Exercise — This task calls for copying every line of the records that includes the word "subst".

Top of Data provided

Definition put_fields d bs : gmap BlockHash GraphBlock :=
  map_imap (λ h b, Some (put_color (color_changes d !! h)
                           (put_is_in_vspc (is_in_vspc_changes d !! h) b))) bs.

Definition abs_apply d (c : Content) : Content :=
  MkContent (override (ct_levels c) (level_targets (level_changes d)))
    (put_fields d (override (ct_blocks c) (block_changes d)))
    (override (ct_edges c) (edge_changes d)).

(** What the operation relies on of a delta and of the view it meets. *)
Record applicable d v : Prop := {
  ap_wf : delta_wf d;
  ap_block_key : ∀ h b, block_changes d !! h = Some (Some b) → hash b = h;
  ap_edge_key : ∀ id e, edge_changes d !! id = Some (Some e) → edge_id e = id;
  ap_levels : ∀ id e, ct_edges (abs_apply d (content v)) !! id = Some e →
    is_Some (ct_levels (abs_apply d (content v)) !! parent_level e);
  ap_usage : ∀ l, edge_usage (ct_edges (abs_apply d (content v))) l ≤ U64_MAX
}.

(** * Counting occurrences in the usage lists *)

Definition occ (l : N) (xs : list N) : N := N.of_nat (length (filter (l =.) xs)).

Lemma occ_nil l : occ l [] = 0.
Proof. done. Qed.
Lemma occ_cons l x xs : occ l (x :: xs) = (if decide (x = l) then 1 else 0) + occ l xs.
Proof.
  unfold occ. destruct (decide (x = l)) as [->|].
  - rewrite filter_cons_True by done. simpl length. lia.
  - rewrite filter_cons_False by done. lia.
Qed.
Lemma occ_app l xs ys : occ l (xs ++ ys) = occ l xs + occ l ys.
Proof.
  induction xs as [|x xs IH]; simpl; [by rewrite occ_nil|]. rewrite !occ_cons, IH. lia.
Qed.
Lemma occ_pos l xs : 0 < occ l xs ↔ l ∈ xs.
Proof.
  induction xs as [|x xs IH]; [rewrite occ_nil; split; [lia|set_solver]|].
  rewrite occ_cons, elem_of_cons, <- IH. case_decide as Hx; split; intros Hl.
  - by left.
  - lia.
  - right; lia.
  - destruct Hl as [->|?]; [done|lia].
Qed.

(** * Levels and usage lists *)

Definition usage_at ls (l : N) : N := from_option usage_count 0 (ls !! l).

Lemma apply_level_change_value ls c :
  value <$> apply_level_change ls c = override (value <$> ls) {[level c := after c]}.
Proof.
  apply map_eq; intros l. rewrite lookup_override, lookup_fmap, lookup_singleton.
  unfold apply_level_change.
  destruct (after c) as [x|], (ls !! level c) as [s|] eqn:E;
    rewrite ?lookup_insert, ?lookup_delete; case_decide; subst; simpl;
    rewrite ?lookup_fmap; done.
Qed.

Lemma level_targets_cons c cs :
  level c ∉ (level <$> cs) → level_targets cs ∪ {[level c := after c]} = level_targets (c :: cs).
Proof.
  intros Hc. unfold level_targets; simpl. symmetry. apply insert_union_singleton_r.
  apply not_elem_of_list_to_map_1. by rewrite <- list_fmap_compose.
Qed.

Lemma apply_level_changes_value cs ls :
  NoDup (level <$> cs) →
  value <$> foldl apply_level_change ls cs = override (value <$> ls) (level_targets cs).
Proof.
  revert ls; induction cs as [|c cs IH]; intros ls Hn; simpl.
  - unfold level_targets; simpl. by rewrite override_empty.
  - apply NoDup_cons in Hn as [Hc Hn]. rewrite IH, apply_level_change_value by done.
    by rewrite override_override, level_targets_cons.
Qed.

Lemma apply_level_change_usage ls c l :
  is_Some (apply_level_change ls c !! l) → usage_at (apply_level_change ls c) l = usage_at ls l.
Proof.
  unfold usage_at, apply_level_change.
  destruct (after c) as [x|], (ls !! level c) as [s|] eqn:E;
    rewrite ?lookup_insert, ?lookup_delete; case_decide; subst; rewrite ?E; simpl; try done;
    intros [? ?]; done.
Qed.

Lemma apply_level_change_other ls c l :
  level c ≠ l → apply_level_change ls c !! l = ls !! l.
Proof.
  intros. unfold apply_level_change.
  destruct (after c), (ls !! level c); rewrite ?lookup_insert_ne, ?lookup_delete_ne; done.
Qed.

Lemma apply_level_changes_other cs ls l :
  l ∉ (level <$> cs) → foldl apply_level_change ls cs !! l = ls !! l.
Proof.
  revert ls; induction cs as [|c cs IH]; intros ls; simpl; [done|].
  intros [Hc Hcs]%not_elem_of_cons. rewrite IH by done. by apply apply_level_change_other.
Qed.

Lemma apply_level_changes_usage cs ls l :
  NoDup (level <$> cs) → is_Some (foldl apply_level_change ls cs !! l) →
  usage_at (foldl apply_level_change ls cs) l = usage_at ls l.
Proof.
  revert ls; induction cs as [|c cs IH]; intros ls; simpl; [done|].
  intros [Hc Hn]%NoDup_cons Hs. rewrite IH by done.
  destruct (decide (level c = l)) as [<-|Hl].
  - rewrite apply_level_changes_other in Hs by done. by apply apply_level_change_usage.
  - unfold usage_at. by rewrite apply_level_change_other.
Qed.

(** What a loop over a usage list leaves: same levels, moved counters. *)
Definition levels_with_usage ls ls' (f : N → N → N) : Prop :=
  ∀ l, ls' !! l = (λ s, MkStoredLevel (value s) (f l (usage_count s))) <$> ls !! l.

Lemma usage_decrements_spec xs ls :
  (∀ l s, ls !! l = Some s → occ l xs ≤ usage_count s) →
  ∃ ls', fold_m apply_usage_decrement ls xs = Some ls' ∧
         levels_with_usage ls ls' (λ l n, n - occ l xs).
Proof.
  revert ls; induction xs as [|x xs IH]; intros ls Hle; simpl.
  - exists ls; split; [done|]. intros l. destruct (ls !! l) as [[]|]; simpl; [|done].
    by rewrite occ_nil, N.sub_0_r.
  - destruct (ls !! x) as [s|] eqn:E.
    + pose proof (Hle _ _ E) as Hx. rewrite occ_cons, decide_True in Hx by done.
      assert (apply_usage_decrement ls x
              = Some (<[x := MkStoredLevel (value s) (usage_count s - 1)]> ls)) as ->
        by (unfold apply_usage_decrement; by rewrite E, checked_sub_Some by lia). simpl.
      destruct (IH (<[x := MkStoredLevel (value s) (usage_count s - 1)]> ls)) as (ls' & -> & H').
      { intros l t. rewrite lookup_insert. case_decide as Hl; subst.
        - intros [= <-]; simpl. lia.
        - intros Ht%Hle. rewrite occ_cons in Ht. lia. }
      exists ls'; split; [done|]. intros l. rewrite H', lookup_insert, occ_cons.
      destruct (decide (x = l)) as [<-|Hl]; [rewrite E; simpl; do 2 f_equal; lia|].
      by rewrite N.add_0_l.
    + assert (apply_usage_decrement ls x = Some ls) as ->
        by (unfold apply_usage_decrement; by rewrite E). simpl.
      destruct (IH ls) as (ls' & -> & H').
      { intros l t Ht. pose proof (Hle _ _ Ht) as Hl. rewrite occ_cons in Hl. lia. }
      exists ls'; split; [done|]. intros l. rewrite H', occ_cons.
      destruct (decide (x = l)) as [<-|Hl]; [by rewrite E|]. by rewrite N.add_0_l.
Qed.

Lemma usage_increments_spec xs ls :
  (∀ l, l ∈ xs → is_Some (ls !! l)) →
  (∀ l s, ls !! l = Some s → usage_count s + occ l xs ≤ U64_MAX) →
  ∃ ls', fold_m apply_usage_increment ls xs = Some ls' ∧
         levels_with_usage ls ls' (λ l n, n + occ l xs).
Proof.
  revert ls; induction xs as [|x xs IH]; intros ls Hin Hle; simpl.
  - exists ls; split; [done|]. intros l. destruct (ls !! l) as [[]|]; simpl; [|done].
    by rewrite occ_nil, N.add_0_r.
  - destruct (Hin x) as [s E]; [left|].
    pose proof (Hle _ _ E) as Hx. rewrite occ_cons, decide_True in Hx by done.
    assert (apply_usage_increment ls x
            = Some (<[x := MkStoredLevel (value s) (usage_count s + 1)]> ls)) as ->
      by (unfold apply_usage_increment; rewrite E; simpl; by rewrite checked_add_Some by lia).
    simpl.
    destruct (IH (<[x := MkStoredLevel (value s) (usage_count s + 1)]> ls)) as (ls' & -> & H').
    { intros l Hl. rewrite lookup_insert. case_decide; [eauto|]. apply Hin. by right. }
    { intros l t. rewrite lookup_insert. case_decide as Hl; subst.
      - intros [= <-]; simpl. lia.
      - intros Ht%Hle. rewrite occ_cons in Ht. lia. }
    exists ls'; split; [done|]. intros l. rewrite H', lookup_insert, occ_cons.
    destruct (decide (x = l)) as [<-|Hl]; [rewrite E; simpl; do 2 f_equal; lia|].
    by rewrite N.add_0_l.
Qed.
(** * The block loop *)

Lemma override_insert {K A} `{Countable K} (m : gmap K A) (ch : gmap K (option A)) k o :
  ch !! k = None →
  override m (<[k := o]> ch)
  = override (match o with Some x => <[k := x]> m | None => delete k m end) ch.
Proof.
  intros Hk. apply map_eq; intros j. rewrite !lookup_override, lookup_insert.
  case_decide as Hj.
  - subst j. rewrite Hk. simpl. destruct o; by rewrite ?lookup_insert_eq, ?lookup_delete_eq.
  - destruct o; rewrite ?lookup_insert_ne, ?lookup_delete_ne; done.
Qed.

Lemma apply_block_change_spec v h o :
  block_index_ok (block_hashes_by_level v) (blocks v) →
  ∃ bs ix, apply_block_change v (h, o) = set_blocks bs ix v ∧ block_index_ok ix bs ∧
    bs = match o with Some b => <[h := b]> (blocks v) | None => delete h (blocks v) end.
Proof.
  intros Hok. unfold apply_block_change; destruct o as [b|]; simpl.
  - unfold apply_block_upsert. eexists _, _; split; [done|]. split; [|done].
    destruct (blocks v !! h) as [p|] eqn:E; [|by apply block_index_insert].
    rewrite <- (insert_delete_eq (blocks v)). case_decide as Hl.
    + apply block_index_insert; [apply lookup_delete_eq|]. by apply block_index_delete.
    + destruct Hok as [Hw Hi].
      assert (mm_insert (block_level b) h (block_hashes_by_level v)
              = mm_insert (block_level b) h
                  (mm_remove (block_level p) h (block_hashes_by_level v))) as ->.
      { apply mm_ext; [by apply mm_wf_insert|by apply mm_wf_insert, mm_wf_remove|].
        intros k. rewrite !mm_get_insert, !mm_get_remove, Hl.
        case_decide; subst; [|done]. rewrite decide_True by done. apply set_eq; intros x.
        rewrite !elem_of_union, elem_of_difference, elem_of_singleton.
        destruct (decide (x = h)); tauto. }
      apply block_index_insert; [apply lookup_delete_eq|]. by apply block_index_delete.
  - unfold apply_block_removal. destruct (blocks v !! h) as [b|] eqn:E.
    + eexists _, _; split; [done|]. split; [by apply block_index_delete|done].
    + exists (blocks v), (block_hashes_by_level v). destruct v; simpl in *.
      by rewrite delete_id.
Qed.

Bottom of Data provided

The completed task —
    rewrite ?lookup_insert, ?lookup_delete; case_decide; subst; simpl;
    rewrite ?lookup_insert, ?lookup_delete; case_decide; subst; rewrite ?E; simpl; try done;
      { intros l t. rewrite lookup_insert. case_decide as Hl; subst.
    { intros l t. rewrite lookup_insert. case_decide as Hl; subst.
  - subst j. rewrite Hk. simpl. destruct o; by rewrite ?lookup_insert_eq, ?lookup_delete_eq.
        case_decide; subst; [|done]. rewrite decide_True by done. apply set_eq; intros x.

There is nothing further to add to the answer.